> WHAT IS REQUIRED
Lines with the string "reflexivity" must each be copied from the listing.

> TASK DATA
(* ===== verification/HttpApi.v ===== *)
(** The HTTP API's server options: [core/corehttp/commands.go], with the version of
    [version.go].

    The CORS settings of [go-ipfs-cmds] are the class [Cors]: what is set is read
    back, and the settings do not interfere.  [API.HTTPHeaders] of the configuration
    is a map whose values may be nil; [order] is the order in which it is ranged
    over.

    Then [core/corehttp/corehttp.go]: the handler that the options of a server make,
    with the choice of a pattern of [net/http], the options that [cmd/ipfs/daemon.go]
    gives its two servers, and the life of a server as a step relation. *)
From Stdlib Require Import ZArith Lia Ascii String.
From stdpp Require Import base strings gmap relations sets list.
From S2P Require Import Prelude GoStrings GoPath Gateway.

Definition CurrentVersionNumber : string := "0.18.0.dev20221203".
Definition ApiVersion : string := "/kubo/" +:+ CurrentVersionNumber +:+ "/".
Definition APIPath : string := "/api/v0".

Definition ACAOrigin : string := "Access-Control-Allow-Origin".
Definition ACAMethods : string := "Access-Control-Allow-Methods".
Definition ACACredentials : string := "Access-Control-Allow-Credentials".

Definition defaultLocalhostOrigins : list string :=
  ["http://127.0.0.1:<port>"; "https://127.0.0.1:<port>"; "http://[::1]:<port>"; "https://[::1]:<port>"; "http://localhost:<port>"; "https://localhost:<port>"].

Definition companionBrowserExtensionOrigins : list string :=
  ["chrome-extension://nibjojkomfdiaoajekhjakgkdhaomnch"; "chrome-extension://hjoieblefckbooibpepigmacodalfndh"].

Class Cors := {
  cors : Type;
  NewCors : cors;
  AllowedOrigins : cors -> list string;
  AllowedMethods : cors -> list string;
  AllowCredentials : cors -> bool;
  SetAllowedOrigins : list string -> cors -> cors;
  AppendAllowedOrigins : list string -> cors -> cors;
  SetAllowedMethods : list string -> cors -> cors;
  SetAllowCredentials : bool -> cors -> cors;
  new_origins : AllowedOrigins NewCors = [];
  new_credentials : AllowCredentials NewCors = false;
  origins_set l c : AllowedOrigins (SetAllowedOrigins l c) = l;
  origins_append l c : AllowedOrigins (AppendAllowedOrigins l c) = AllowedOrigins c ++ l;
  origins_methods l c : AllowedOrigins (SetAllowedMethods l c) = AllowedOrigins c;
  origins_credentials b c : AllowedOrigins (SetAllowCredentials b c) = AllowedOrigins c;
  methods_set l c : AllowedMethods (SetAllowedMethods l c) = l;
  methods_origins l c : AllowedMethods (SetAllowedOrigins l c) = AllowedMethods c;
  methods_append l c : AllowedMethods (AppendAllowedOrigins l c) = AllowedMethods c;
  methods_credentials b c : AllowedMethods (SetAllowCredentials b c) = AllowedMethods c;
  credentials_set b c : AllowCredentials (SetAllowCredentials b c) = b;
  credentials_origins l c : AllowCredentials (SetAllowedOrigins l c) = AllowCredentials c;
  credentials_append l c : AllowCredentials (AppendAllowedOrigins l c) = AllowCredentials c;
  credentials_methods l c : AllowCredentials (SetAllowedMethods l c) = AllowCredentials c;
}.

Create Rewrite HintDb cors.
#[export] Hint Rewrite @origins_set @origins_append @origins_methods @origins_credentials @methods_set @methods_origins @methods_append
  @methods_credentials @credentials_set @credentials_origins @credentials_append @credentials_methods : cors.

(** [net.Addr] of the listener. *)
Inductive net_addr := TCPAddr (Port : Z) | UDPAddr (Port : Z) | OtherAddr.

Abbreviation http_headers := (gmap string (option (list string))).

Section Options.
Context `{Cors} (order : http_headers -> list (string * option (list string))).

Record ServerConfig := MkServerConfig { AllowGet : bool; api_path : string; Headers : http_headers; cors_opts : cors }.
(* ===== verification/InitCmd.v ===== *)
(** Initializing a repository from the command line: [cmd/ipfs/init.go], over the
    repository of [FsRepo.v].

    Adding the documentation and publishing the empty directory, which open the
    repository and start a node, are computations given as parameters. *)
From Stdlib Require Import ZArith Lia Ascii String.
From stdpp Require Import base strings gmap list.
From S2P Require Import Prelude GoStrings GoPath ConfigTypes ConfigMap Datastores FsRepo.

Local Open Scope io_scope.

Definition errRepoExists : error :=
  "ipfs configuration file already exists!" +:+ newline +:+ "Reinitializing would overwrite your keys" +:+ newline.

(** What [os.Stat] of the directory says. *)
Inductive dir_stat := DirExists | DirMissing | DirForbidden (e : error) | DirError (e : error).

(** [os.IsPermission] of an error. *)
Definition checkWritable (IsPermission : error -> bool) (stat : dir_stat) (dir : string) : io unit :=
  match stat with
  | DirExists =>
      let testfile := Join dir "test" in
      do r <- try (os_Create testfile);
      match r with
      | Err e =>
          if IsPermission e then throw (dir +:+ " is not writeable by the current user")
          else throw ("unexpected error while checking writeablility of repo root: " +:+ e)
      | Ok _ => os_Remove testfile
      end
  | DirMissing => may_fail
  | DirForbidden e => throw ("cannot write to " +:+ e +:+ ", incorrect permissions")
  | DirError e => throw e
  end.

Section Init.
Context `{RepoEnv', DatastoreEnv} (Profiles : string -> option (Config -> result Config)).

Fixpoint apply_all (profiles : list string) (conf : Config) : result Config :=
  match profiles with
  | [] => Ok conf
  | profile :: profiles =>
      match Profiles profile with
      | None => Err ("invalid configuration profile: " +:+ profile)
      | Some transformer => match transformer conf with Err e => Err e | Ok conf => apply_all profiles conf end
      end
  end.

Definition applyProfiles (conf : Config) (profiles : string) : result Config :=
  if String.eqb profiles "" then Ok conf else apply_all (split_on "," profiles) conf.

Definition doInit (IsPermission : error -> bool) (stat : dir_stat) (addDefaultAssets initializeIpnsKeyspace : io unit)
    (repoRoot : string) (empty : bool) (confProfiles : string) (conf : Config) : io unit :=
  checkWritable IsPermission stat repoRoot ;;
  do b <- IsInitialized repoRoot;
  if (b : bool) then throw errRepoExists else
  do conf <- of_result (applyProfiles conf confProfiles);
  Init repoRoot conf ;;
  (if empty then ret tt else addDefaultAssets) ;;
  initializeIpnsKeyspace.

(** The argument with a configuration: none, no entry in it (with the error of the
    iterator, if any), a directory, or a file and what its JSON decodes to. *)
Inductive config_arg := NoArgument | NoEntry (err : option error) | NotRegular | ConfigFile (decoded : result Config).

Definition config_given (f : config_arg) : result (option Config) :=
  match f with
  | NoArgument => Ok None
  | NoEntry (Some err) => Err err
  | NoEntry None => Err "file argument was nil"
  | NotRegular => Err "expected a regular file"
  | ConfigFile (Err err) => Err err
  | ConfigFile (Ok conf) => Ok (Some conf)
  end.

(** [initCmd.Run]; the size of the key is given or not. *)
Definition init_Run {Identity} (CreateIdentity : option Z -> string -> result Identity) (InitWithIdentity : Identity -> result Config)
    IsPermission stat addDefaultAssets initializeIpnsKeyspace
    (f : config_arg) (nBitsForKeypair : option Z) (algorithm repoRoot : string) (empty : bool) (profiles : string) : io unit :=
  do given <- of_result (config_given f);
  do conf <- of_result (match given with
    | Some conf => Ok conf
    | None => match CreateIdentity nBitsForKeypair algorithm with Err err => Err err | Ok ident => InitWithIdentity ident end
    end);
  doInit IsPermission stat addDefaultAssets initializeIpnsKeyspace repoRoot empty profiles conf.

(** ** Lemmas *)

(** Only the file with the given name may be different. *)
Definition only_file (f : string) (s s' : disk) : Prop := forall g, g <> f -> files s' !! g = files s !! g.

Lemma next_fault_files s f s1 : next_fault s = (f, s1) -> files s1 = files s.
Proof. unfold next_fault. destruct (faults s); by intros [= <- <-]. Qed.

Lemma may_fail_keeps s r s1 : may_fail s = (r, s1) -> files s1 = files s.
Proof. unfold may_fail. destruct (next_fault s) as [[[e n]|] s2] eqn:E; intros [= <- <-]; by apply next_fault_files in E. Qed.

Lemma os_Create_only f s r s1 : os_Create f s = (r, s1) -> only_file f s s1 /\ (r = Ok tt -> files s1 !! f = Some "").
Proof.
  unfold os_Create, bind. destruct (may_fail s) as [[[]|e] s2] eqn:E; apply may_fail_keeps in E; intros [= <- <-].
  - split; [|intros _; apply lookup_insert_eq]. intros g Hg. cbn. by rewrite lookup_insert_ne, E.
  - split; [|done]. intros g _. by rewrite E.
Qed.

Lemma os_Remove_only f s r s1 : os_Remove f s = (r, s1) -> only_file f s s1 /\ (r = Ok tt -> files s1 !! f = None).
Proof.
  unfold os_Remove, bind. destruct (may_fail s) as [[[]|e] s2] eqn:E; apply may_fail_keeps in E.
  - destruct (files s2 !! f); intros [= <- <-].
    + split; [|intros _; apply lookup_delete_eq]. intros g Hg. cbn. by rewrite lookup_delete_ne, E.
    + split; [|done]. intros g _. by rewrite E.
  - intros [= <- <-]. split; [|done]. intros g _. by rewrite E.
Qed.

Lemma checkWritable_only P stat dir s r s1 : checkWritable P stat dir s = (r, s1) ->
  only_file (Join dir "test") s s1 /\ (r = Ok tt -> stat = DirExists -> files s1 !! Join dir "test" = None).
Proof.
  destruct stat; cbn [checkWritable].
  - unfold bind, try. destruct (os_Create (Join dir "test") s) as [r1 s2] eqn:E. apply os_Create_only in E as [E1 _].
    destruct r1 as [[]|e]; [|destruct (P e); intros [= <- <-]; by split]. intros [R1 R2]%os_Remove_only. split; [|auto].
    intros g Hg. by rewrite R1, E1.
  - intros E. apply may_fail_keeps in E. split; [|done]. intros g _. by rewrite E.
  - intros [= <- <-]. by split.
  - intros [= <- <-]. by split.
Qed.

(** ** Theorems *)

(** an existing repository is not overwritten.  Where there is a configuration
    file, init fails, whatever system calls fail, and leaves every file alone but
    the one named [test]; adding documentation and publishing do not happen. *)
Theorem init_keeps_repository P stat assets ipns root f empty profiles conf s r s' :
  Filename root "" = Ok f -> f <> Join root "test" -> is_Some (files s !! f) ->
  doInit P stat assets ipns root empty profiles conf s = (r, s') ->
  (exists e, r = Err e) /\ only_file (Join root "test") s s'.
Proof.
  intros Hf Hne Hs. unfold doInit. unfold bind at 1. destruct (checkWritable P stat root s) as [[[]|e] s1] eqn:E; apply checkWritable_only in E as [E _].
  - unfold bind at 1, IsInitialized, isInitializedUnsynced, configIsInitialized. rewrite Hf. unfold FileExists. rewrite (E f Hne), bool_decide_eq_true_2 by done.
    intros [= <- <-]. split; [by eexists|done].
  - intros [= <- <-]. split; [by eexists|done].
Qed.

(** profiles are applied in the order given and all or nothing: an initialization
    that succeeds has run [Init] on the configuration they give, one after the
    other, and with an unknown profile, or one that fails, no file of the repository
    is written. *)
Theorem init_applies_profiles P stat assets ipns root f empty profiles conf s r s' :
  Filename root "" = Ok f -> f <> Join root "test" -> files s !! f = None ->
  doInit P stat assets ipns root empty profiles conf s = (r, s') ->
  match (if String.eqb profiles "" then Ok conf else apply_all (split_on "," profiles) conf) with
  | Err e => (exists e', r = Err e') /\ only_file (Join root "test") s s'
  | Ok conf' => r = Ok tt -> exists s1 s2, only_file (Join root "test") s s1 /\ Init root conf' s1 = (Ok tt, s2)
  end.
Proof.
  intros Hf Hne Hs. unfold doInit. unfold bind at 1. destruct (checkWritable P stat root s) as [[[]|e] s1] eqn:E; apply checkWritable_only in E as [E _].
  2:{ intros [= <- <-]. destruct (if String.eqb profiles "" then _ else _); [done|]. split; [by eexists|done]. }
  unfold bind at 1, IsInitialized, isInitializedUnsynced, configIsInitialized. rewrite Hf. unfold FileExists. rewrite (E f Hne), Hs.
  cbn [bool_decide]. rewrite bool_decide_eq_false_2 by (by intros [? ?]). unfold bind at 1, of_result, applyProfiles.
  destruct (if String.eqb profiles "" then Ok conf else apply_all (split_on "," profiles) conf) as [conf'|e].
  - unfold bind at 1. destruct (Init root conf' s1) as [[[]|e] s2] eqn:Ei; [|by intros [= <- <-]]. intros _ _. by exists s1, s2.
  - intros [= <- <-]. split; [by eexists|done].
Qed.

(** the check that the directory is writable deletes a file named [test] in it:
    after an init that gets past the check, even one that is refused because the
    repository exists, the file is gone. *)
Theorem init_deletes_test_file P root f conf assets ipns empty profiles s c :
  Filename root "" = Ok f -> f <> Join root "test" -> is_Some (files s !! f) -> faults s = [] -> files s !! Join root "test" = Some c ->
  let '(r, s') := doInit P DirExists assets ipns root empty profiles conf s in
  r = Err errRepoExists /\ files s' !! Join root "test" = None.
Proof.
  intros Hf Hne Hs Hq Ht. unfold doInit. cbn [checkWritable]. unfold bind, try, os_Create, os_Remove, bind, may_fail, next_fault, put_file, drop_file. rewrite Hq. cbn [faults files].
  rewrite Hq. cbn [faults files]. rewrite lookup_insert_eq. cbn [files]. unfold IsInitialized, isInitializedUnsynced, configIsInitialized. rewrite Hf. unfold FileExists. cbn [files].
  rewrite lookup_delete_ne, lookup_insert_ne by done. rewrite bool_decide_eq_true_2 by done. split; [done|apply lookup_delete_eq].
Qed.
End Init.

(** ** Witnesses *)
Module DemoInit.
Import DemoRepo.
#[local] Existing Instance demo_env.
#[local] Existing Instance demo_ds.

Definition existing : disk := Disk {[ "/repo/config" := "conf0"; "/repo/test" := "mine" ]} ∅ [] [].
Definition no_profiles (name : string) : option (@Config demo_env -> result (@Config demo_env)) := None.
Abbreviation again := (doInit (H := demo_env) (H0 := demo_ds) no_profiles (fun _ => false) DirExists (ret tt) (ret tt) "/repo" false "" (conf0 : @Config demo_env) existing).
Abbreviation unknown := (doInit (H := demo_env) (H0 := demo_ds) no_profiles (fun _ => false) DirMissing (ret tt) (ret tt) "/repo" false "x" (conf0 : @Config demo_env) empty_disk).

Lemma init_keeps_repository_witness :
  (exists e, again.1 = Err e) /\ only_file (Join "/repo" "test") existing again.2.
Proof.
  apply (init_keeps_repository (H := demo_env) (H0 := demo_ds) no_profiles (fun _ => false) DirExists (ret tt) (ret tt) "/repo" "/repo/config" false "" (conf0 : @Config demo_env) existing);
    [vm_compute; reflexivity|vm_compute; discriminate|by eexists|apply surjective_pairing].
Defined.

Lemma init_applies_profiles_witness :
  (exists e', unknown.1 = Err e') /\ only_file (Join "/repo" "test") empty_disk unknown.2.
Proof.
  apply (init_applies_profiles (H := demo_env) (H0 := demo_ds) no_profiles (fun _ => false) DirMissing (ret tt) (ret tt) "/repo" "/repo/config" false "x" (conf0 : @Config demo_env) empty_disk);
    [vm_compute; reflexivity|vm_compute; discriminate|done|apply surjective_pairing].
Defined.

Lemma init_deletes_test_file_witness : let '(r, s') := again in r = Err errRepoExists /\ files s' !! Join "/repo" "test" = None.
Proof.
  apply (init_deletes_test_file (H := demo_env) (H0 := demo_ds) no_profiles (fun _ => false) "/repo" "/repo/config" (conf0 : @Config demo_env) (ret tt) (ret tt) false "" existing "mine");
    [vm_compute; reflexivity|vm_compute; discriminate|by eexists|done|vm_compute; reflexivity].
Defined.
End DemoInit.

> ANSWER FOR THIS EXERCISE
    [vm_compute; reflexivity|vm_compute; discriminate|by eexists|apply surjective_pairing].
    [vm_compute; reflexivity|vm_compute; discriminate|done|apply surjective_pairing].
    [vm_compute; reflexivity|vm_compute; discriminate|by eexists|done|vm_compute; reflexivity].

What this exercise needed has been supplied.